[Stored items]
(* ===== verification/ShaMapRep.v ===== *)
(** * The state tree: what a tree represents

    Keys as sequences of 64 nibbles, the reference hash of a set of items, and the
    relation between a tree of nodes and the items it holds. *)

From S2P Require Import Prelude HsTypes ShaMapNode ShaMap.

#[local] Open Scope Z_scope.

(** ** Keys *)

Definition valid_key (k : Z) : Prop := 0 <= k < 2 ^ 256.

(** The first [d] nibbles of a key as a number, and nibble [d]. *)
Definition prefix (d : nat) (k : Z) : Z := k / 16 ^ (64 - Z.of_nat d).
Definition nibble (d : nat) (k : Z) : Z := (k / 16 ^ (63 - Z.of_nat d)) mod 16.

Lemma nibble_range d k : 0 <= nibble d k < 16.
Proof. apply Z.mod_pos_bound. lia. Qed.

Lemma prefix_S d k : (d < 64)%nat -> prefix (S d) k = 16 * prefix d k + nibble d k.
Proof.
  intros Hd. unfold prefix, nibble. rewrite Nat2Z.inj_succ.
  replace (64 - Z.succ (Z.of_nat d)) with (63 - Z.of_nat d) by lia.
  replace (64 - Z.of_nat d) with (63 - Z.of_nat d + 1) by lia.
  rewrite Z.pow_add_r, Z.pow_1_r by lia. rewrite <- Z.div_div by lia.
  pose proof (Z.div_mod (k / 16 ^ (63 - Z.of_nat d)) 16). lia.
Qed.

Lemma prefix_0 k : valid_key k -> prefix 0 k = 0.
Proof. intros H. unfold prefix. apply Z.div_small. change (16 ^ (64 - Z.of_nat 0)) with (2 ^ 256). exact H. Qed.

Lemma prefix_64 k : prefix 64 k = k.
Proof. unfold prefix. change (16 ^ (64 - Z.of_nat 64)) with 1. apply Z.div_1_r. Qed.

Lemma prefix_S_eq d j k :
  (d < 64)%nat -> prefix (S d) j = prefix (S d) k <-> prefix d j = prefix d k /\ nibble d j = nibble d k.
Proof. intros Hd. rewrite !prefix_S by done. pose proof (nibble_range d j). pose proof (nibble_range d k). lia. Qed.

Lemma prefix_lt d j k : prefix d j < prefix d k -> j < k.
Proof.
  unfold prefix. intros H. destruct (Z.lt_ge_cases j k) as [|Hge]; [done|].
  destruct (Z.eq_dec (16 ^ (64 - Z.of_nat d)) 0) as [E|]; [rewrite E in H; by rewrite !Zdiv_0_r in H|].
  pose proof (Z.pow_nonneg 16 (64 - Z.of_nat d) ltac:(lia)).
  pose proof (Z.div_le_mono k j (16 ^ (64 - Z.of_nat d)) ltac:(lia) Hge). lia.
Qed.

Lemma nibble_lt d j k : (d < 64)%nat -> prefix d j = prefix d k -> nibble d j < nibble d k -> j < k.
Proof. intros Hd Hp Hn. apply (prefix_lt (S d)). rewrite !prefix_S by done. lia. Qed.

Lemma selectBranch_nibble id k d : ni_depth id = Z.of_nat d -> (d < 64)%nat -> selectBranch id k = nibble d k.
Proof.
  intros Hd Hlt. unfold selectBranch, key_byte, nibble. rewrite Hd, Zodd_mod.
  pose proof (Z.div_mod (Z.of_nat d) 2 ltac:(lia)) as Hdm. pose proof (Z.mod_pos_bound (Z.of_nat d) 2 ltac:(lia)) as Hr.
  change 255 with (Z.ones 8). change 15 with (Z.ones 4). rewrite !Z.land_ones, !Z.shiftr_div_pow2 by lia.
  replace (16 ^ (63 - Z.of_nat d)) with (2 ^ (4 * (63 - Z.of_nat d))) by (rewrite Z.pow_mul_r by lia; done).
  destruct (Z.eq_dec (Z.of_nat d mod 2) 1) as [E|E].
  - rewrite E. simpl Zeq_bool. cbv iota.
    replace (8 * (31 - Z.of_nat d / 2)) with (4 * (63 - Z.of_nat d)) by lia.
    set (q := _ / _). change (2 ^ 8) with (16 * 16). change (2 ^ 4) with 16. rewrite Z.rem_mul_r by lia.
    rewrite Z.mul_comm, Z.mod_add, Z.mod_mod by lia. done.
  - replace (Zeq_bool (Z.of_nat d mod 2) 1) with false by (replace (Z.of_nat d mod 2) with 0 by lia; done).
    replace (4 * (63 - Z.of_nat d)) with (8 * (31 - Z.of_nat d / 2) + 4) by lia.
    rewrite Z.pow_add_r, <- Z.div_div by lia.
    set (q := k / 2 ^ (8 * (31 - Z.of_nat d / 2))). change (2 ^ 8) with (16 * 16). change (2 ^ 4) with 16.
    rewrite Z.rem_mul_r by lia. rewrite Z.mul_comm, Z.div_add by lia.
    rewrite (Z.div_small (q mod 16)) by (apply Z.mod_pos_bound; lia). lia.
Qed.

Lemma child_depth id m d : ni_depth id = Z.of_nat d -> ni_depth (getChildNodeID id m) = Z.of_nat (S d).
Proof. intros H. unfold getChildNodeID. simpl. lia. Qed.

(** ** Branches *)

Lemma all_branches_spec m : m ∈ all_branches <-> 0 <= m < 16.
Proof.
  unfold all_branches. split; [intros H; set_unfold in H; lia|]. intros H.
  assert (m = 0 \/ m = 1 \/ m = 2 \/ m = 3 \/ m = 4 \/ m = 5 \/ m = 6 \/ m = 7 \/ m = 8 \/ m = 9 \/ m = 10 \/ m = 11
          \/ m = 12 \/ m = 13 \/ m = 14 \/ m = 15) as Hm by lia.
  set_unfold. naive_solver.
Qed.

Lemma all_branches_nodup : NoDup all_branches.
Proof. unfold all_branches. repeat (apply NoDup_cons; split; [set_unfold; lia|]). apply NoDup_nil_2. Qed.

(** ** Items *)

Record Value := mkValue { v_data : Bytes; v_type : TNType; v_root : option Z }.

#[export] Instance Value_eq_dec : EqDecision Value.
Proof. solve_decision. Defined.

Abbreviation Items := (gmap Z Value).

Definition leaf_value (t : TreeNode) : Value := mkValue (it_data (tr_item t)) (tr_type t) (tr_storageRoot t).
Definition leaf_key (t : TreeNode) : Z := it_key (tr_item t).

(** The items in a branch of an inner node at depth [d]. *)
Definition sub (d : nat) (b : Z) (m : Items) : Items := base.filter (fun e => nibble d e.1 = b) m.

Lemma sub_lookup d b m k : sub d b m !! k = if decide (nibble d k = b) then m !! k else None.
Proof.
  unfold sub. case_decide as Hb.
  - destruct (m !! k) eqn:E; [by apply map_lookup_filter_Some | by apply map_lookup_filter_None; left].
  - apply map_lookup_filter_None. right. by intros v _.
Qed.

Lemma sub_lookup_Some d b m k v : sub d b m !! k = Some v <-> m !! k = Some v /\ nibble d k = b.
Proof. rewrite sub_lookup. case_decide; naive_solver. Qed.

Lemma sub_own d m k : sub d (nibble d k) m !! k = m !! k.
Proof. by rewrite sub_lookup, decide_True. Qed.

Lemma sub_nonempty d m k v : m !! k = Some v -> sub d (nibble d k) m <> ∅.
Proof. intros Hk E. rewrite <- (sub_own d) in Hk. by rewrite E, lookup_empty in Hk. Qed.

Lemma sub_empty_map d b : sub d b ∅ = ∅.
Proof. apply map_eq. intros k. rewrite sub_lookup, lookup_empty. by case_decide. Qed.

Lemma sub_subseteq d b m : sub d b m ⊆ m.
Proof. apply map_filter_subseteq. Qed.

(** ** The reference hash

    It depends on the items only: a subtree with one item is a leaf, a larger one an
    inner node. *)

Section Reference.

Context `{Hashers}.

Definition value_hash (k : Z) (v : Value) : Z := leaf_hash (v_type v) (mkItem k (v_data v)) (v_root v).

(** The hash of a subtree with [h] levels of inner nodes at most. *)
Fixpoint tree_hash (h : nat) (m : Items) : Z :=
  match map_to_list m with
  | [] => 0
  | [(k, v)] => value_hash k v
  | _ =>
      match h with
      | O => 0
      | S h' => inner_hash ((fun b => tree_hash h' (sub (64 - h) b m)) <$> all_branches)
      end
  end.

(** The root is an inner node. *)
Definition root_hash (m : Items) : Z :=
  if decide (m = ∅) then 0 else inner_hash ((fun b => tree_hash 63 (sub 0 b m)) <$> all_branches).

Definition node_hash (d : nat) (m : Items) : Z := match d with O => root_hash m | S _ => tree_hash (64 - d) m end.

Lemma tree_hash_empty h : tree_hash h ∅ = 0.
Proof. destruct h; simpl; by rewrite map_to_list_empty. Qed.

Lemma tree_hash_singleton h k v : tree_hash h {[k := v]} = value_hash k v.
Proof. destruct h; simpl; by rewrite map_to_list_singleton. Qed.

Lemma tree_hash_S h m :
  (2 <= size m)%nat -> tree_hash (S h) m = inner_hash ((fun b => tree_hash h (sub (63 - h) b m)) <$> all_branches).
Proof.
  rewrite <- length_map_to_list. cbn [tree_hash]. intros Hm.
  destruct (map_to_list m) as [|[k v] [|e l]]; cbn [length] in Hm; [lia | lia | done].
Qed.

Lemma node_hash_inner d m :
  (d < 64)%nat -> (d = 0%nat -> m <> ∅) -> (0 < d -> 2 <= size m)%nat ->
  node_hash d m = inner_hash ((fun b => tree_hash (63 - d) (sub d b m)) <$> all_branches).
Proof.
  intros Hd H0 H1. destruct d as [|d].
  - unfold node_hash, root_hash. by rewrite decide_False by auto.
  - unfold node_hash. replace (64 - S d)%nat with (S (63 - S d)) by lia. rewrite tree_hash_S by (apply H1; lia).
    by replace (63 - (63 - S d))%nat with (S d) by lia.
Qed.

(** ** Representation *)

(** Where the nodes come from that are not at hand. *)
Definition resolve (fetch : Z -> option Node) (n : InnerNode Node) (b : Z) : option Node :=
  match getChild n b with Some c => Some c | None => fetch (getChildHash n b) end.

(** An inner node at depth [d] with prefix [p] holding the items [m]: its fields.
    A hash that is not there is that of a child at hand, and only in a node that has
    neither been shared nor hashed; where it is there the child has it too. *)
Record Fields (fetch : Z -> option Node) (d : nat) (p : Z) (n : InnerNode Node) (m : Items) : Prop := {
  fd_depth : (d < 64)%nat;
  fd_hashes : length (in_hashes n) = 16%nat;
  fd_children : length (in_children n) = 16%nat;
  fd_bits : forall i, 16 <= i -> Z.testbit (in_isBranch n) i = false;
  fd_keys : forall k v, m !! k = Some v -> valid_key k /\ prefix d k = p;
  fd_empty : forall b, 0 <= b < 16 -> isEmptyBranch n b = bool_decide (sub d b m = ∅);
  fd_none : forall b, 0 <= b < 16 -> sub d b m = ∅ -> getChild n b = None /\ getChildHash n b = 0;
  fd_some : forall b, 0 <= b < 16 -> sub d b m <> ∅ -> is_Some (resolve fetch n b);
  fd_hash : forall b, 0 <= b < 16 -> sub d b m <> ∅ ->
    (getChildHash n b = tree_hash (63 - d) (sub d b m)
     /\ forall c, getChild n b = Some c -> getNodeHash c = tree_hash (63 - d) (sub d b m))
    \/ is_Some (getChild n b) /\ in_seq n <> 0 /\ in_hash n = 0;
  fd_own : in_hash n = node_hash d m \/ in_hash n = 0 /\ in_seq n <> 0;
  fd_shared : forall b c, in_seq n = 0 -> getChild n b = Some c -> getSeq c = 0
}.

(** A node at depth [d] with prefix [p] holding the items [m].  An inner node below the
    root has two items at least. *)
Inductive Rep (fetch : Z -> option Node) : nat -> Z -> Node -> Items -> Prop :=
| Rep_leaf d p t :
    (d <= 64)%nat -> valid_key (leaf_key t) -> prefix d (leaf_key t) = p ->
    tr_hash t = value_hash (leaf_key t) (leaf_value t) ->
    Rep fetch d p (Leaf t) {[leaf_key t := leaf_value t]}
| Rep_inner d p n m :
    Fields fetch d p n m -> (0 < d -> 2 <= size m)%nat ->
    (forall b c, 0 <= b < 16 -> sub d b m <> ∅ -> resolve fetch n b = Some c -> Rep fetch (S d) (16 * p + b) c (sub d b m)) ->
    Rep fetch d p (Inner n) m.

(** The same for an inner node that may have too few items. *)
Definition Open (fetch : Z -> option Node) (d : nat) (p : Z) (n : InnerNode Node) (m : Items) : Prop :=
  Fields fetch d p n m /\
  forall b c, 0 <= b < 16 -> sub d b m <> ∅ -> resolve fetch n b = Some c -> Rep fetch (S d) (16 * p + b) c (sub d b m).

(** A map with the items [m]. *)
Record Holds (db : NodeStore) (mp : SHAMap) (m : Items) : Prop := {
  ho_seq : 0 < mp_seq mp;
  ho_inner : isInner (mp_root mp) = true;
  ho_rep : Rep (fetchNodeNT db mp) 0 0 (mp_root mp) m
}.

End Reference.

What is expected –
In the data, how many lines include the string "Open"? Reply with only that number.

Expected output –
2